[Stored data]

# # # # #

(** * QOTD backend: the submission evaluation engine of [main.py]

    A shallow embedding of the evaluation helpers ([_compare_outputs],
    [evaluate_output_submission], [evaluate_python_submission]), of the
    JSON-backed [DataStore] ([update_stats], [get_stats]) and of the
    [submit] route, followed by the properties of the grading engine.

    Conventions.
    - A Python [str] is a sequence of Unicode code points: [list N].
    - A Python [float] is an IEEE 754 binary64 number: Rocq's primitive
      [float], with the same [+], [-], [*], [/], [==] and [<].
    - Python exceptions are values: a fallible function returns a sum,
      the exception on the left.
    - The clock ([time.time]) and the child interpreter
      ([subprocess.run]) belong to the host; they are operations of a
      [Host] over an explicit world state that every effectful function
      passes along. *)

From Stdlib Require Import Floats String Ascii.
From stdpp Require Import gmap list sorting.

Local Open Scope N_scope.

(** ** Strings *)

Abbreviation str := (list N).

(** A literal of the source text, as code points. *)
Definition lit (s : string) : str :=
  N_of_ascii <$> list_ascii_of_string s.

(** The line feed written "\n" in the source. *)
Definition nl : str := [0x0A].

(** [str.isspace] on one character: the code points CPython's
    [_PyUnicode_IsWhitespace] accepts. *)
Definition is_space (c : N) : bool :=
  (0x09 <=? c) && (c <=? 0x0D) || (0x1C <=? c) && (c <=? 0x20)
  || (c =? 0x85) || (c =? 0xA0) || (c =? 0x1680)
  || (0x2000 <=? c) && (c <=? 0x200A)
  || (c =? 0x2028) || (c =? 0x2029) || (c =? 0x202F) || (c =? 0x205F)
  || (c =? 0x3000).

Fixpoint lstrip (s : str) : str :=
  match s with
  | c :: s' => if is_space c then lstrip s' else s
  | [] => []
  end.

Definition rstrip (s : str) : str := reverse (lstrip (reverse s)).

(** [s.strip()]: the leading whitespace goes first, then the trailing. *)
Definition strip (s : str) : str := rstrip (lstrip s).

(** [s.startswith(p)]. *)
Fixpoint startswith (s p : str) {struct p} : bool :=
  match p, s with
  | [], _ => true
  | c :: p', d :: s' => (c =? d) && startswith s' p'
  | _ :: _, [] => false
  end.

Arguments startswith : simpl nomatch.

(** [x or ""] for an optional string: [None] and the empty string are
    both falsy. *)
Definition or_empty (x : option str) : str :=
  match x with
  | Some (c :: s) => c :: s
  | Some [] | None => []
  end.

(** ** Evaluation helpers: the comparator *)

Definition _compare_outputs (expected : str) (actual : option str) : bool :=
  bool_decide (strip expected = strip (or_empty actual)).

(** The comparator as section 4.1 words it. A string is [blank] when
    it holds whitespace only and [trimmed] when it neither starts nor
    ends with whitespace; [core] is the trim of [s] when it is trimmed
    and [s] is [core] between two blank strings. The two sides compare
    equal when they have the same trim, an absent actual output
    standing for the empty string. *)
Definition blank (s : str) : Prop := Forall (λ c, is_space c = true) s.

Definition trimmed (s : str) : Prop :=
  (∀ c, head s = Some c → is_space c = false) ∧
  (∀ c, last s = Some c → is_space c = false).

Definition trim_of (s core : str) : Prop :=
  trimmed core ∧ ∃ p q, s = p ++ core ++ q ∧ blank p ∧ blank q.

Definition compare_spec (expected : str) (actual : option str) : Prop :=
  ∃ core, trim_of expected core ∧ trim_of (default [] actual) core.

(** ** Models *)

(** The models are pydantic objects: their fields are read as
    attributes. *)
Module TestCase.
Record t := mk { input : option str; expected_output : str }.
End TestCase.

Module Question.
Record t := mk {
  id : str;
  title : str;
  difficulty : str;
  statement : str;
  sample_input : option str;
  sample_output : option str;
  test_cases : list TestCase.t;
  hints : list str;
  expected_solution : option str }.
End Question.

Module SubmissionRequest.
Record t := mk {
  user : str;
  q_id : str;
  language : option str;
  answer : str }.
End SubmissionRequest.

Module TestResult.
Record t := mk {
  input : option str;
  expected_output : str;
  actual_output : option str;
  passed : bool;
  error : option str }.
End TestResult.

Module SubmissionResponse.
Record t := mk {
  correct : bool;
  passed_count : nat;
  total : nat;
  results : list TestResult.t;
  time_ms : float;
  message : option str }.
End SubmissionResponse.

Module Stats.
Record t := mk {
  attempts : Z;
  successes : Z;
  average_time_ms : float }.
End Stats.

Module LeaderboardEntry.
Record t := mk {
  user : str;
  q_id : str;
  correct : bool;
  time_ms : float }.
End LeaderboardEntry.

(** The per-question dictionary kept under [store["stats"]]. *)
Module StatsDict.
Record t := mk {
  attempts : Z;
  successes : Z;
  total_time_ms : float }.
End StatsDict.

(** ** Exceptions of the evaluation *)

(** What the evaluation helpers can raise; [str(e)] is the message. *)
Inductive Exception :=
  | TypeError (msg : str)
  | AttributeError (msg : str).

Definition message (e : Exception) : str :=
  match e with
  | TypeError msg | AttributeError msg => msg
  end.

#[export] Instance exception_ret : MRet (sum Exception) := λ A, inr.
#[export] Instance exception_bind : MBind (sum Exception) :=
  λ A B f m, match m with inl e => inl e | inr a => f a end.

(** Every question the program evaluates comes out of the [Question]
    constructor, so the elements of [q.test_cases] are [TestCase]
    objects. The evaluation loops read them as mappings: [tc[key]]
    raises [TypeError], since a pydantic object has no [__getitem__],
    and [tc.get(key)] raises [AttributeError], since it has no
    attribute [get]. *)
Definition getitem (tc : TestCase.t) (key : str) : Exception + str :=
  inl (TypeError (lit "'TestCase' object is not subscriptable")).

Definition get (tc : TestCase.t) (key : str) : Exception + option str :=
  inl (AttributeError (lit "'TestCase' object has no attribute 'get'")).

(** [TestResult(input=tc.get("input"), expected_output=tc["expected_output"],
    actual_output=..., passed=..., error=...)], the arguments evaluated
    from left to right. *)
Definition make_result (tc : TestCase.t) (actual_output : option str)
    (passed : bool) (error : option str) : Exception + TestResult.t :=
  input ← get tc (lit "input");
  expected_output ← getitem tc (lit "expected_output");
  mret (TestResult.mk input expected_output actual_output passed error).

(** ** The host: clock and child interpreter *)

(** What lines 219 to 221 of [evaluate_python_submission] can do: the
    child completes and both streams decode, [subprocess.run] raises
    [TimeoutExpired], or some other [Exception] [e] is raised, of which
    the handler keeps [str(e)]. *)
Inductive run_outcome :=
  | Completed (out err : str)
  | TimeoutExpired
  | Raised (msg : str).

Class Host (World : Type) := {
  (* [time.time()] *)
  time_time : World → float * World;
  (* [subprocess.run(args, input=..., timeout=...)] with its pipes
     encoded and decoded as UTF-8 *)
  subprocess_run : list str → str → Z → World → run_outcome * World }.

(** Effectful code passes the world along. *)
Definition state (W A : Type) : Type := W → A * W.

#[export] Instance state_ret {W} : MRet (state W) := λ A a w, (a, w).
#[export] Instance state_bind {W} : MBind (state W) :=
  λ A B f m w, let '(a, w') := m w in f a w'.

(** Effectful code that can raise: an exception comes with the world
    it leaves behind. *)
Definition eval (W A : Type) : Type := W → (Exception + A) * W.

#[export] Instance eval_ret {W} : MRet (eval W) := λ A a w, (inr a, w).
#[export] Instance eval_bind {W} : MBind (eval W) :=
  λ A B f m w,
    match m w with
    | (inl e, w') => (inl e, w')
    | (inr a, w') => f a w'
    end.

# # # # #

## AIM OF THE EXERCISE
Scan the records above for the word "blank". Copy each line that has it.

## SOLUTION FOR THIS PROBLEM
(** The comparator as section 4.1 words it. A string is [blank] when
    and [s] is [core] between two blank strings. The two sides compare
Definition blank (s : str) : Prop := Forall (λ c, is_space c = true) s.
  trimmed core ∧ ∃ p q, s = p ++ core ++ q ∧ blank p ∧ blank q.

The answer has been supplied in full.